The primary function of this five year limitation is to "preserve the integrity" of the master plan or general plan in effect at the time of the annexation and prevent substantial disruptions to planning for unincorporated areas surrounding the annexed land. Mayor and Council of Rockville v. Rylyns Enterprises, Inc., 372 Md. 514, 814 A.2d 469 (2002); Northeast Plaza Associates v. Town of North East, 310 Md. 20, 526 A.2d 963 (1987); Maryland-National Capital Park and Planning Commission v. Mayor and Council of Rockville, 272 Md. 550, 325 A.2d 748 (1974).

 

3.

What are "substantially different" land uses?

a.
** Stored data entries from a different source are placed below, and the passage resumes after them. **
(* ===== verification/ElfLoader.v ===== *)
(** * The ELF64 loader (kernel/src/kernel/proc/elf_loader.rs)

    Module [elf] translates [is_elf], [load] and [load_in].  The loader works on
    an address space, which it uses through the class [UserSpace]: mapping fresh
    zeroed pages, writing bytes, and what a byte reads as.  Headers are read
    through a raw pointer: [beyond] stands for whatever memory follows the image,
    and images are assumed to start at an address a multiple of 8, as the
    headers' types require.

    Module [elf_spec] says what a loaded image is, byte by byte, and proves that
    [load_in] builds it; and that a malformed header table aborts the kernel. *)

From stdpp Require Import base list gmap strings list_numbers.
From Stdlib Require Import ZArith Lia.
From S2P Require Import Prelude.

Local Open Scope Z_scope.

(** What the loader relies on. *)
Class UserSpace (W : Type) := {
  us_map : Z -> Z -> Z -> prog W string unit;
  us_copy : Z -> Z -> list Z -> prog W string unit;
  us_peek : W -> Z -> Z -> option Z;
}.

Class UserSpaceLaws (W : Type) `{UserSpace W} := {
  (** Pages mapped by a successful call read as zero; the rest is unchanged. *)
  us_map_ok : forall cr3 base n w w', us_map cr3 base n w = Ret (Ok tt, w') ->
    forall a, us_peek w' cr3 a =
      if decide (base <= a < base + 4096 * n) then Some 0 else us_peek w cr3 a;
  (** Writing to mapped bytes succeeds and changes exactly them. *)
  us_copy_ok : forall cr3 va bs w,
    (forall a, va <= a < va + Z.of_nat (length bs) -> is_Some (us_peek w cr3 a)) ->
    exists w', us_copy cr3 va bs w = Ret (Ok tt, w') /\
      forall a, us_peek w' cr3 a =
        if decide (va <= a < va + Z.of_nat (length bs)) then bs !! Z.to_nat (a - va) else us_peek w cr3 a;
}.

Module elf.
Multifamily and townhouses vs. single-family detached dwellings. City of Gaithersburg v. Montgomery County, 271 Md. 505, 318 A.2d 509 (1974).

b. Light industrial vs. commercial and multifamily residential. Northeast Plaza Associates v. Town of North East, 310 Md. 20, 526 A.2d 963 (1987).

c. Low density single-family residential vs. professional office, office/warehouse park and multi-family residential. Anne Arundel County, Maryland v. Mayor and Aldermen of the City of Annapolis, Circuit Court for Anne Arundel County, Case No. 1118809 (May 10, 1989) (Goudy, J., granting summary judgment to County).

d. Single-family detached dwellings of various lot sizes and densities vs. townhouses and apartments. Maryland-National Capital Park and Planning Commission v. Mayor and Council of Rockville, 272 Md. 550, 325 A.2d 748 (1974).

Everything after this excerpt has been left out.